Beneath this dispute lies a sewer line installed by the Hebshies, the defendants, across land once owned by the city of Brockton and now owned by the plaintiffs. We shall refer to the plaintiffs collectively as “Silverleib” for convenience of reference. Silverleib brought an action under G. L. c. 231 A, for a declaration that he held his land free of any easement or license in favor of the Hebshies. By way of additional relief, Silverleib asked the court to order the Hebshies to remove the sewer line or to refrain from using it and for damages. In a Delphic order, the Superior Court judge allowed Silverleib’s motion for summary judgment and entered a judgment that said, “summary judgment is allowed.” Inferentially, that reflects the judge’s view that the Hebshies could not maintain the sewer line across Silverleib’s land as matter of right, a view with which we concur. The judge made no order whether the Hebshies should remove or relocate the sewer line or simply stop using it, nor did he say anything about damages. A remand is necessary.

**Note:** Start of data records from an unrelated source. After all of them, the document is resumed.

Lemma missing_postal_code_example :
  let site := mkNationalSite "National Park" "Isle Royale" "No address" "No zipcode"
                "(906) 482-0984" in
  extract_site_record Fixture.bare_site_page = Ok site ∧
  postal_tag Fixture.bare_site_page = None ∧
  on_disk Fixture.fresh = PDict [] ∧
  dict_get (construct_unique_key mapquest_url (nearby_params site)) []
  = (None : option pyval) ∧
  ∃ params, EvGet mapquest_url params ∈ trace (get_nearby_places site Fixture.fresh).2 ∧
            dict_get "origin" params = Some (PStr "No zipcode").
Proof.
  intros site.
  assert (Hsite : extract_site_record Fixture.bare_site_page = Ok site)
    by (vm_compute; reflexivity).
  assert (Hzip : postal_tag Fixture.bare_site_page = None) by reflexivity.
  assert (Hd : on_disk Fixture.fresh = PDict []) by reflexivity.
  assert (Hmiss : dict_get (construct_unique_key mapquest_url (nearby_params site)) []
                  = (None : option pyval)) by reflexivity.
  split; [exact Hsite|]. split; [exact Hzip|]. split; [exact Hd|]. split; [exact Hmiss|].
  exact (missing_postal_code_becomes_origin Fixture.bare_site_page site Fixture.fresh []
           Hsite Hzip Hd Hmiss).
Defined.

Lemma build_state_url_dict_twice_example :
  let w := Fixture.fresh in
  let states_dict := [("michigan", "https://www.nps.gov/state/mi/index.htm")] in
  let w1 := (build_state_url_dict w).2 in
  build_state_url_dict w = (Ok states_dict, w1) ∧
  build_state_url_dict w1 = (Ok states_dict, logged w1 [EvPrint "Using cache"]).
Proof.
  intros w states_dict w1.
  assert (Hrun : build_state_url_dict w = (Ok states_dict, w1))
    by (vm_compute; reflexivity).
  split; [exact Hrun|].
  exact (build_state_url_dict_twice w w1 states_dict Hrun).
Defined.
(** * oio-swift: response decryption middleware

    A shallow embedding of
    [oioswift/common/middleware/crypto/decrypter.py]: the key resolver
    [DecrypterObjContext.get_decryption_keys], the header reconciler
    [DecrypterObjContext.decrypt_resp_headers] and the dispatcher
    [Decrypter.__call__].

    The module subclasses swift's own decrypter and calls into swift for
    everything it does not decide itself.  Those calls are kept abstract
    (class [Swift] below).  The calls to the key service, to the header
    decryption, to the metadata remap, to the handlers and to the next
    application are recorded in an event trace, together with the debug
    log lines, so that "retries with scope ['container']" or "is logged,
    not raised" are statements about the run and not only about its
    result.  The lookups ([get_object_info], [_response_header_value],
    [get_container_update_override_key], [config_true_value],
    [split_path]) are taken as functions and leave no event: the trace
    says nothing about them. *)

From Stdlib Require Import Ascii String.
From stdpp Require Import base strings list gmap.

Local Open Scope string_scope.
Local Open Scope list_scope.

(** ** Python values *)

(** The dynamically typed values that flow through the module: header
    values, keys, WSGI environment entries.  [None], booleans and
    strings are the only shapes the code distinguishes. *)
Inductive pyval : Type :=
| PyNone
| PyBool (b : bool)
| PyStr (s : string).

Global Instance pyval_eq_dec : EqDecision pyval.
Proof. solve_decision. Defined.
(** * Ledger, settlement and statement ingestion of the finance bot

    A shallow embedding of [finance.py] (balance netting, settlement
    planning, CSV ingestion), of the debt and transaction operations of
    [database.py], and of the import classification of [bot.py].

    Amounts are Python floats.  The algorithms are written over an
    interface [Number] holding exactly the float operations the sources
    use; its instance [binary64] is IEEE 754 double precision, through the
    executable specification [SpecFloat] of the standard library.  This is
    the arithmetic the program runs on. *)

From Stdlib Require Import ZArith Lia Bool Ascii String DecimalString SpecFloat.
From Stdlib Require Import Sorted Permutation.
From stdpp Require Import base list strings.

Local Open Scope Z_scope.

(** ** The numeric interface *)

Class Number (A : Type) := {
  nzero  : A;                 (* the literal 0 / 0.0 *)
  ncent  : A;                 (* the literal 0.01 *)
  nadd   : A -> A -> A;       (* x + y *)
  nsub   : A -> A -> A;       (* x - y *)
  nneg   : A -> A;            (* -x *)
  nabs   : A -> A;            (* abs(x) *)
  nround2 : A -> A;           (* round(x, 2) *)
  neqb   : A -> A -> bool;    (* x == y *)
  nltb   : A -> A -> bool;    (* x < y *)
  nleb   : A -> A -> bool;    (* x <= y *)
}.

(** Python writes [x > y] and [x >= y]; on floats they are [y < x] and
    [y <= x] (both false as soon as one side is a NaN). *)
Definition ngtb {A} `{Number A} (x y : A) : bool := nltb y x.
Definition ngeb {A} `{Number A} (x y : A) : bool := nleb y x.

(** [min(a, b)] returns [a] unless [b < a]. *)
Definition nmin {A} `{Number A} (a b : A) : A := if nltb b a then b else a.

(** ** Doubles *)

Module B64.

Definition prec : Z := 53.
Definition emax : Z := 1024.

Definition add := SFadd prec emax.
Definition sub := SFsub prec emax.

(** The double nearest to [(-1)^s * n / 10^k]: what [float()] returns for
    a decimal numeral with digits [n] and [k] digits after the point.
    The quotient is rounded once, to nearest with ties to even. *)
Definition of_decimal (s : bool) (n : N) (k : N) : spec_float :=
  match n with
  | N0 => S754_zero s
  | Npos p =>
      let '(mz, ez, lz) :=
        SFdiv_core_binary prec emax (Zpos p) 0 (Z.pow 10 (Z.of_N k)) 0 in
      binary_round_aux prec emax s mz ez lz
  end.

(** The integer nearest to [num / den], ties to the even one
    ([den] positive). *)
Definition round_half_even (num den : Z) : Z :=
  let q := Z.div num den in
  let r := Z.modulo num den in
  match Z.compare (2 * r) den with
  | Lt => q
  | Gt => q + 1
  | Eq => if Z.even q then q else q + 1
  end.

(** [round(x, 2)]: the decimal with two places nearest to the exact value
    of [x] (ties to the even hundredth), converted back to the nearest
    double.  Infinities and NaN are returned as they are.  A double with
    a non-negative exponent is an integer and is its own result. *)
Definition round2 (x : spec_float) : spec_float :=
  match x with
  | S754_finite s m e =>
      if Z.leb 0 e then x
      else of_decimal s (Z.to_N (round_half_even (100 * Zpos m) (Z.pow 2 (- e)))) 2
  | _ => x
  end.

End B64.

#[export] Instance binary64 : Number spec_float := {
  nzero := S754_zero false;
  ncent := B64.of_decimal false 1 2;
  nadd := B64.add;
  nsub := B64.sub;
  nneg := SFopp;
  nabs := SFabs;
  nround2 := B64.round2;
  neqb := SFeqb;
  nltb := SFltb;
  nleb := SFleb;
}.

(** ** Text

    A Python [str] is a sequence of code points.  The model holds a text as
    its UTF-8 bytes in a [string], which keeps equality, the substring test
    and the order of two texts as Python has them on code points; the [str]
    methods are defined on the code points and carried over by [on_points]. *)

Module Utf8.

(** The code points a [str] can hold. *)
Definition scalar (c : Z) : bool := (0 <=? c) && (c <? 1114112).

(** A byte that is part of no well-formed sequence is kept as a value above
    every code point. *)
Definition raw (b : Z) : Z := 1114112 + b.

Definition continuation (b : Z) : bool := (128 <=? b) && (b <? 192).

Definition point2 (b0 b1 : Z) : Z := (b0 - 192) * 64 + (b1 - 128).
Definition point3 (b0 b1 b2 : Z) : Z :=
  (b0 - 224) * 4096 + (b1 - 128) * 64 + (b2 - 128).
Definition point4 (b0 b1 b2 b3 : Z) : Z :=
  (b0 - 240) * 262144 + (b1 - 128) * 4096 + (b2 - 128) * 64 + (b3 - 128).

(** Well-formed sequences of two, three and four bytes: the shortest form of
    their code point. *)
Definition two (b0 b1 : Z) : bool :=
  (194 <=? b0) && (b0 <? 224) && continuation b1.
Definition three (b0 b1 b2 : Z) : bool :=
  (224 <=? b0) && (b0 <? 240) && continuation b1 && continuation b2
  && (2048 <=? point3 b0 b1 b2).
Definition four (b0 b1 b2 b3 : Z) : bool :=
  (240 <=? b0) && (b0 <? 245) && continuation b1 && continuation b2
  && continuation b3 && (65536 <=? point4 b0 b1 b2 b3)
  && (point4 b0 b1 b2 b3 <? 1114112).

Fixpoint decode (bs : list Z) : list Z :=
  match bs with
  | [] => []
  | b0 :: r0 =>
      if b0 <? 128 then b0 :: decode r0
      else
        match r0 with
        | b1 :: r1 =>
            if two b0 b1 then point2 b0 b1 :: decode r1
            else
              match r1 with
              | b2 :: r2 =>
                  if three b0 b1 b2 then point3 b0 b1 b2 :: decode r2
                  else
                    match r2 with
                    | b3 :: r3 =>
                        if four b0 b1 b2 b3
                        then point4 b0 b1 b2 b3 :: decode r3
                        else raw b0 :: decode r0
                    | [] => raw b0 :: decode r0
                    end
              | [] => raw b0 :: decode r0
              end
        | [] => raw b0 :: decode r0
        end
  end.

Definition encode (c : Z) : list Z :=
  if c <? 128 then [c]
  else if c <? 2048 then [192 + c / 64; 128 + c mod 64]
  else if c <? 65536 then
    [224 + c / 4096; 128 + (c / 64) mod 64; 128 + c mod 64]
  else if c <? 1114112 then
    [240 + c / 262144; 128 + (c / 4096) mod 64; 128 + (c / 64) mod 64;
     128 + c mod 64]
  else [c - 1114112].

These, as taken from the summary judgment materials, are the undisputed facts. The Hebshies are the owners of two adjoining parcels of land in West Bridgewater, bounded on one side by the Brockton city line. Since 1967, the Hebshie property has been used as a mobile home park. In 1969, the sewerage commission of Brockton gave permission to the Herbshies’ predecessor in title to tie into the Brockton sewerage system. The only document produced pertaining to this arrangement is a letter from the superintendent of the sewer department, dated June 26, 1969, informing the selectmen of West Bridgewater “that the Brockton Sewerage Commissioners have granted the Court Realty, Inc. permission to tie into the Brockton Sewerage System to serve the Beacon Trailer Park.” Between the nearest Brockton sewer and the Hebshie property in West Bridgewater lay a 3.91 acre parcel which belonged to the city of Brockton (the Brockton parcel). Sometime after the letter on behalf of the sewerage commission, the Heb-shies installed a subsurface sewer line from their premises across the Brockton parcel.

Silverleib acquired the Brockton parcel on December 23, 1980. The chain of title to Silverleib is devoid of any document purporting to allow a sewer line in that land. The Hebshies claim an easement on a variety of theories.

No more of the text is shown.